Eaton Is Top Environmental Fellow

Alexander Eaton, a master’s candidate in Environmental Systems at Humboldt State University, has won a $15,000 Fellowship from the Robert and Patricia Switzer Foundation, Belfast, Maine, in support of his research as Executive Director of the International Renewable Resources Institute (IRRI) in Mexico City.

Alexander Eaton, a master’s candidate in Environmental Systems at Humboldt State University, has won a $15,000 Fellowship from the Robert and Patricia Switzer Foundation, Belfast, Maine, in support of his research as Executive Director of the International Renewable Resources Institute (IRRI) in Mexico City.

Mr. Eaton is one of 14 women and eight men chosen from universities in California and New England for the 21st annual Switzer Fellowships.

His research centers on the use of anaerobic digestion systems to process organic waste and produce energy for household and community use. In particular he is examining the potential to fund small- and medium-scale renewable energy systems, based on anaerobic biogas digesters. His previous work on integrating renewable energy with practical social applications took him to Alaska, Nicaragua and Russia.

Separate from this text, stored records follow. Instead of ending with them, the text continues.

(** * The collaborative-editing hook [useYjs]: a shallow embedding

    Source: [src/app/editor/[id]/hooks/useYjs.ts].

    The hook wires a Yjs document, a websocket provider, a Monaco model and
    a Monaco binding together, and tears them down again when the active
    file or branch changes.  This development embeds

    - the room name computed in the main effect ([RoomName]),
    - the teardown function [cleanupAll], the body of the main effect and
      the cleanup closure it returns, the asynchronous [initBinding], and
      [updateRemoteCursorDecorations] ([Hook]),

    fixes the notions the specification speaks of ([Spec]) and one
    concrete session ([Scenario]), and then states the properties of the
    specification over the code ([RoomNameProps], [TeardownProps],
    [InitBindingProps], [DecorationProps]).

    Yjs, y-websocket and Monaco are libraries the hook calls; they are
    present as the calls made to them (the [trace] of a world) and as the
    little of their state the hook reads back: the text and the metadata
    map of a document, the disposed flag of a model, the decorations of
    the editor. *)

From Stdlib Require Import NArith ZArith String Ascii List Bool Lia.
From Stdlib Require Import DecimalString DecimalN.
From stdpp Require Import base option list gmap strings.
Import ListNotations.

(** ** JavaScript strings

    A JavaScript string is a sequence of UTF-16 code units; the regular
    expressions of the hook carry no [u] flag, so they match code unit by
    code unit. *)

Module JS.

Abbreviation jschar := N (only parsing).
Abbreviation jsstring := (list N) (only parsing).

(** An ASCII literal as a JavaScript string. *)
Definition lit (s : string) : jsstring :=
  List.map N_of_ascii (list_ascii_of_string s).

(** Truthiness of a string: [s.length > 0]. *)
Definition truthy (s : jsstring) : bool :=
  match s with [] => false | _ :: _ => true end.

(** [`${n}`] for a non-negative integer: its decimal digits. *)
Definition of_number (n : N) : jsstring :=
  lit (NilEmpty.string_of_uint (N.to_uint n)).

(** [s.replace(/<class>/g, r)] for a one-character class [p] and a
    replacement [r] without [$]: every code unit matched by the class is
    replaced by [r], every other one is kept. *)
Fixpoint replace_all (p : jschar -> bool) (r s : jsstring) : jsstring :=
  match s with
  | [] => []
  | c :: s' => (if p c then r else [c]) ++ replace_all p r s'
  end.

(** The class [[\/\\]]. *)
Definition is_separator (c : jschar) : bool :=
  (c =? 47)%N || (c =? 92)%N.

(** The class [\.]. *)
Definition is_dot (c : jschar) : bool := (c =? 46)%N.

(** The class [\s]: ECMAScript WhiteSpace and LineTerminator. *)
Definition is_whitespace (c : jschar) : bool :=
  ((9 <=? c) && (c <=? 13) || (c =? 32) || (c =? 160) || (c =? 5760)
   || (8192 <=? c) && (c <=? 8202) || (c =? 8232) || (c =? 8233)
   || (c =? 8239) || (c =? 8287) || (c =? 12288) || (c =? 65279))%N.

End JS.

(** ** The room name *)

Module RoomName.
Import JS.

(** [activeFile.replace(/[\/\\]/g, "--").replace(/\./g, "-")] *)
Definition safeFile (activeFile : jsstring) : jsstring :=
  replace_all is_dot (lit "-")
    (replace_all is_separator (lit "--") activeFile).

(** [currentBranch.replace(/[\/\\]/g, "--").replace(/\s/g, "%20")] *)
Definition safeBranch (currentBranch : jsstring) : jsstring :=
  replace_all is_whitespace (lit "%20")
    (replace_all is_separator (lit "--") currentBranch).

(** [`${projectId}-${safeBranch}--${safeFile}`] *)
Definition roomName (projectId currentBranch activeFile : jsstring)
  : jsstring :=
  projectId ++ lit "-" ++ safeBranch currentBranch
            ++ lit "--" ++ safeFile activeFile.

(** *** The escaping as the specification words it

    One pass over the name: a path separator becomes ["--"]; in a branch
    name a whitespace character becomes ["%20"]; in a file path a dot
    becomes ["-"]; everything else is kept. *)

Definition escape_branch_char (c : jschar) : jsstring :=
  if is_separator c then lit "--"
  else if is_whitespace c then lit "%20"
  else [c].

Definition escape_file_char (c : jschar) : jsstring :=
  if is_separator c then lit "--"
  else if is_dot c then lit "-"
  else [c].

Definition escape_branch (b : jsstring) : jsstring :=
  flat_map escape_branch_char b.

Definition escape_file (f : jsstring) : jsstring :=
  flat_map escape_file_char f.

Definition roomId (p b f : jsstring) : jsstring :=
  p ++ lit "-" ++ escape_branch b ++ lit "--" ++ escape_file f.

End RoomName.

(** ** The hook *)

Module Hook.
Import JS RoomName.

(** *** Data *)

(** [User]: the signed-in user, as the hook reads it. *)
Record User := {
  username : option jsstring;
  email : option jsstring }.

(** [PresenceUser]: one awareness state, as [onAwarenessChange] builds
    it. *)
Record Cursor := {
  line : option Z;
  column : option Z }.

Record PresenceIdentity := {
  pi_name : option jsstring;
  pi_email : option jsstring;
  pi_color : option jsstring }.

Record PresenceUser := {
  clientId : N;
  user : option PresenceIdentity;
  cursor : option Cursor }.

(** [Monaco.editor.IModelDeltaDecoration], the fields that vary:
    [isWholeLine] is always [false] and the stickiness always
    [NeverGrowsWhenTypingAtEdges]. *)
Record Decoration := {
  range : Z * Z * Z * Z;
  hoverMessage : jsstring;
  inlineClassName : jsstring }.

(** A Monaco text model. *)
Record Model := {
  m_uri : jsstring;
  m_content : jsstring;
  m_disposed : bool }.

(** The Monaco editor, as far as the hook reads it back: the
    decorations it holds, by id. *)
Record Editor := {
  ed_decorations : list (nat * Decoration);
  ed_fresh : nat }.

(** The closure of one run of the main effect (an activation): its
    [mounted] flag, the [activeFile] it captured, its [model], and the
    Yjs document it created: the client id, the text register
    [ydoc.getText("monaco")] and the map [ydoc.getMap("metadata")]. *)
Record Activation := {
  mounted : bool;
  activeFile : jsstring;
  model : option nat;
  clientID : N;
  ytext : jsstring;
  ymap : gmap string bool }.
(** * AI_LMS mobile client: the request helper, the form handlers and the
    pollers of the Generate, Vetting and Subject-detail screens.

    Part I embeds the TypeScript sources (frontend/services/api.ts, the
    screens under frontend/app/(tabs)/, the training dashboard and the
    syllabus dialog) as Rocq definitions.  Part II states and proves the
    properties of the specification against them.  Part III proves further
    properties of the same files. *)

From Stdlib Require Import ZArith QArith List String Ascii Bool Lia Permutation.
From Stdlib Require Import DecimalString DecimalPos DecimalZ.

Set Warnings "-register-all".
Import ListNotations.
Local Open Scope string_scope.
Local Open Scope Z_scope.

(* ====================================================================== *)
(** * Part I.  The embedding                                               *)
(* ====================================================================== *)

(** ** JavaScript values, strings and promises *)

Module JS.

(** A string is a sequence of code units; one [ascii] stands for one code
    unit below 256. *)

(** [WhiteSpace] and [LineTerminator] of ECMAScript below 256: TAB, LF, VT,
    FF, CR, SP and NBSP.  It is the class [\s] of regular expressions and
    the set [String.prototype.trim] strips. *)
Definition isWhiteSpace (c : ascii) : bool :=
  let n := nat_of_ascii c in
  ((9 <=? n) && (n <=? 13) || (n =? 32) || (n =? 160))%nat.

Fixpoint trimStart (s : string) : string :=
  match s with
  | String c s' => if isWhiteSpace c then trimStart s' else s
  | EmptyString => EmptyString
  end.

Fixpoint trimEnd (s : string) : string :=
  match s with
  | EmptyString => EmptyString
  | String c s' =>
      match trimEnd s' with
      | EmptyString => if isWhiteSpace c then EmptyString else String c EmptyString
      | t => String c t
      end
  end.

(** [s.trim()] *)
Definition trim (s : string) : string := trimEnd (trimStart s).

(** [s.startsWith(p)] *)
Definition startsWith (s p : string) : bool := String.prefix p s.

(** ASCII lower-casing, as the [i] flag of a regular expression compares
    letters. *)
Definition toLowerAscii (c : ascii) : ascii :=
  let n := nat_of_ascii c in
  if ((65 <=? n) && (n <=? 90))%nat then ascii_of_nat (n + 32) else c.

Fixpoint eqPrefix (ci : bool) (p s : string) : option string :=
  match p, s with
  | EmptyString, _ => Some s
  | String a p', String b s' =>
      if (if ci then Ascii.eqb (toLowerAscii a) (toLowerAscii b) else Ascii.eqb a b)
      then eqPrefix ci p' s' else None
  | String _ _, EmptyString => None
  end.

(** [s.replace(/p/g, '')] for a literal, non-empty pattern [p] ([ci] is the
    [i] flag): every leftmost non-overlapping occurrence is removed.  The
    fuel is the length of the text, which bounds the number of steps. *)
Fixpoint removeAllFuel (fuel : nat) (ci : bool) (p s : string) : string :=
  match fuel with
  | O => s
  | S fuel' =>
      match s with
      | EmptyString => EmptyString
      | String c s' =>
          match p with
          | EmptyString => s
          | String _ _ =>
              match eqPrefix ci p s with
              | Some rest => removeAllFuel fuel' ci p rest
              | None => String c (removeAllFuel fuel' ci p s')
              end
          end
      end
  end.
(** Two listings of the same entries are sorted to the same list. *)
Lemma sorted_of_permutation (l1 l2 : list path) :
  Permutation l1 l2 -> sorted l1 = sorted l2.
Proof.
  intros Hperm.
  assert (Hanti : AntiSymm (=) path_le) by exact path_le_antisym.
  apply (StronglySorted_unique path_le); try apply sorted_sorted.
  now rewrite !sorted_perm.
Qed.

(** ** Every found file is started on *)

(** X1.  In a run of fix-usecases.py or fix-usecases-phase2.py whose root
    may be looked at, the files opened for reading are the files the glob
    found, each once, by their full paths, in ascending order of path,
    whichever of them could not be read or written: a failure on one file
    keeps no later file from being started on. *)
Theorem use_case_run_visits_every_file (s : script) (w : fsys) :
  s <> FixRepositories ->
  root_of s ∉ denied w ->
  opened_for_reading (run_trace s w) = visit_order s w /\
  Permutation (visit_order s w) (found_files s w) /\
  StronglySorted path_le (visit_order s w).
Proof.
  intros Hs Hden. unfold run_trace. rewrite (script_main_shape s w Hden).
  destruct (count_loop (script_process s) (visit_order s w) 0
              (State w (main_prefix s w))) as [r [w' tr']] eqn:Hrun.
  assert (Hreads : exists evs,
            tr' = main_prefix s w ++ evs /\ opened_for_reading evs = visit_order s w).
  { destruct s; [contradiction| |].
    - apply (count_loop_reads (map total (script_fixes FixUseCases))
               (script_process FixUseCases) (script_process_step FixUseCases)
               _ _ _ _ _ _ _ Hrun).
    - apply (count_loop_reads (map total (script_fixes FixUseCasesPhase2))
               (script_process FixUseCasesPhase2) (script_process_step FixUseCasesPhase2)
               _ _ _ _ _ _ _ Hrun). }
  destruct Hreads as (evs & -> & Hreads).
  split; [|split].
  - destruct r as [k|e]; cbn [snd fs trace];
      rewrite ?opened_for_reading_app, ?main_prefix_reads, ?main_suffix_reads, Hreads;
      cbn [app]; now rewrite ?app_nil_r.
  - destruct s; [contradiction| |]; apply sorted_perm.
  - destruct s; [contradiction| |]; apply sorted_sorted.
Qed.

(** Three use-case files listed out of order, the second unreadable: all
    three are opened for reading, in sorted order. *)
Lemma use_case_run_visits_every_file_witness :
  opened_for_reading (run_trace FixUseCases fs_three_use_cases)
  = visit_order FixUseCases fs_three_use_cases /\
  Permutation (visit_order FixUseCases fs_three_use_cases)
    (found_files FixUseCases fs_three_use_cases) /\
  StronglySorted path_le (visit_order FixUseCases fs_three_use_cases).
Proof.
  apply (use_case_run_visits_every_file FixUseCases fs_three_use_cases).
  - discriminate.
  - apply not_elem_of_empty.
Defined.

(** ** The listing order does not show in a sorted run *)

(** Handling a file does not look at the listing. *)
Lemma file_step_relisted h fixes p w r w1 evs (l : list path) :
  file_step h fixes p w r w1 evs ->
  file_step h fixes p (relisted l w) r (relisted l w1) evs.
Proof.
  intros Hstep. inversion Hstep; subst.
  - now apply step_missing.
  - now apply (step_unreadable _ _ _ _ f e).
  - now apply (step_fix_raises _ _ _ _ f e).
  - now apply (step_unchanged _ _ _ _ f).
  - now apply (step_write_fails _ _ _ _ f c e).
  - now apply (step_written h fixes p (relisted l w) f c).
Qed.

(** There is one way through the runner for a file on a file system. *)
Lemma file_step_det h fixes p w r1 w1 evs1 r2 w2 evs2 :
  file_step h fixes p w r1 w1 evs1 ->
  file_step h fixes p w r2 w2 evs2 ->
  r1 = r2 /\ w1 = w2 /\ evs1 = evs2.
Proof.
  intros H1 H2.
  inversion H1; subst; inversion H2; subst;
    repeat match goal with
           | Ha : files ?v !! p = Some ?f, Hb : files ?v !! p = Some ?g |- _ =>
               assert (f = g) by congruence; subst g; clear Hb
           end;
    try congruence;
    repeat match goal with
           | Ha : ?x = Some ?a, Hb : ?x = Some ?b |- _ =>
               assert (a = b) by congruence; subst b; clear Hb
           | Ha : ?x = Ok ?a, Hb : ?x = Ok ?b |- _ =>
               assert (a = b) by congruence; subst b; clear Hb
           | Ha : ?x = Raise ?a, Hb : ?x = Raise ?b |- _ =>
               assert (a = b) by congruence; subst b; clear Hb
           end;
    try (now repeat split); try congruence.
Qed.

Lemma script_process_relisted (s : script) (p : path) (w : fsys) (tr : list event)
    (l : list path) :
  script_process s p (State (relisted l w) tr)
  = (fst (script_process s p (State w tr)),
     State (relisted l (fs (snd (script_process s p (State w tr)))))
           (trace (snd (script_process s p (State w tr))))).
Proof.
  destruct (script_process_step s p w tr) as (r & w1 & evs & Hrun & Hstep).
  destruct (script_process_step s p (relisted l w) tr) as (r' & w1' & evs' & Hrun' & Hstep').
  rewrite Hrun, Hrun'. cbn [fst snd fs trace].
  apply (file_step_relisted _ _ _ _ _ _ _ l) in Hstep.
  destruct (file_step_det _ _ _ _ _ _ _ _ _ _ Hstep' Hstep) as (-> & -> & ->).
  reflexivity.
Qed.

Lemma count_loop_relisted (s : script) (l : list path) (ps : list path) :
  forall n w tr,
    count_loop (script_process s) ps n (State (relisted l w) tr)
    = (fst (count_loop (script_process s) ps n (State w tr)),
       State (relisted l (fs (snd (count_loop (script_process s) ps n (State w tr)))))
             (trace (snd (count_loop (script_process s) ps n (State w tr))))).
Proof.
  induction ps as [|p ps IH]; intros n w tr; [reflexivity|].
  cbn [count_loop]. unfold bind. rewrite script_process_relisted.
  destruct (script_process s p (State w tr)) as [[b|e] [w1 tr1]]; cbn [fst snd fs trace].
  - apply IH.
  - reflexivity.
Qed.

Lemma found_files_relisted (s : script) (w1 w2 : fsys) :
  dirs w1 = dirs w2 -> denied w1 = denied w2 ->
  Permutation (listing w1) (listing w2) ->
  Permutation (found_files s w1) (found_files s w2).
Proof.
  intros Hd Hden Hl.
  assert (H : forall d g, Permutation (glob_files d g w1) (glob_files d g w2)).
  { intros d g. unfold glob_files. rewrite Hd, Hden.
    case_bool_decide; [reflexivity|]. case_bool_decide; [|reflexivity].
    clear -Hl. induction Hl; simpl; try reflexivity.
    - destruct (glob_matches d g x); [now constructor|assumption].
    - destruct (glob_matches d g x), (glob_matches d g y);
        try reflexivity; apply perm_swap.
    - etransitivity; eassumption. }
  destruct s; apply H.
Qed.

The Switzer Foundation Fellowship will help finance Mr. Eaton’s involvement in IRRI-Mexico’s effort to encourage indigenous pig farmers to use biodigester systems to convert waste into energy, in conjunction with his HSU master’s thesis. He manages IRRI’s biogas program with the goals of identifying funding mechanisms to support carbon emissions reduction at the community level, enhancing agricultural productivity and improving the quality of life of Mexico ’s small- and medium-scale farming families.

The Mexico Biogas Program hosts installation workshops to establish pilot projects in a number of different regions of the country. Correspondingly, the program weighs the social acceptance, dissemination and performance of biogas digesters.

“I am thrilled to work with the Switzer Foundation and tie into the resources of an incredible network of people in both the professional and academic sides of the environmental field,” Mr. Eaton said. “The financial support of the foundation for my work here in Mexico will help with the travel and equipment that my research requires and allow me to be far more productive overall.”

Mr. Eaton is a student in the “Energy, Environment and Society” option of HSU’s Environmental Systems Graduate Program. At Berkeley in 2005, he took concurrent enrollment in post-degree coursework in chemistry, physics and statistics for engineers. He holds a bachelor’s degree in journalism and communications from Western State College, Gunnison, Colorado, and took photojournalism courses at Rockport College, Rockport, Maine.

A native of Valdez, Alaska, Mr. Eaton’s overseas experience includes attendance at the National Outdoor Leadership School in Kenya, where he pursued Kiswahili language studies, natural science, outdoor leadership, wilderness medicine, trekking, sailing and mountaineering. In 2006, he did course and project work on photovoltaic, irrigation and solar cooking and drying systems in Managua, Nicaragua.

Mr. Eaton is a founding vice president of a non-profit outdoor educational school, the North American Outdoor Institute in Valdez, which he served from 2004 to 2006. The author of many nature-related published articles and a former freelance journalist and newspaper reporter, he also participated in international projects on a research vessel based out of Provincetown, Massachusetts.

The Switzer Foundation, established in 1985 by the late Robert C. Switzer, co-creator of fluorescent paints and co-founder of Day Glo Color Corporation, praised Mr. Eaton as an outstanding early career environmental champion” who exemplifies the foundation’s commitment to practical problem solving and critical analysis.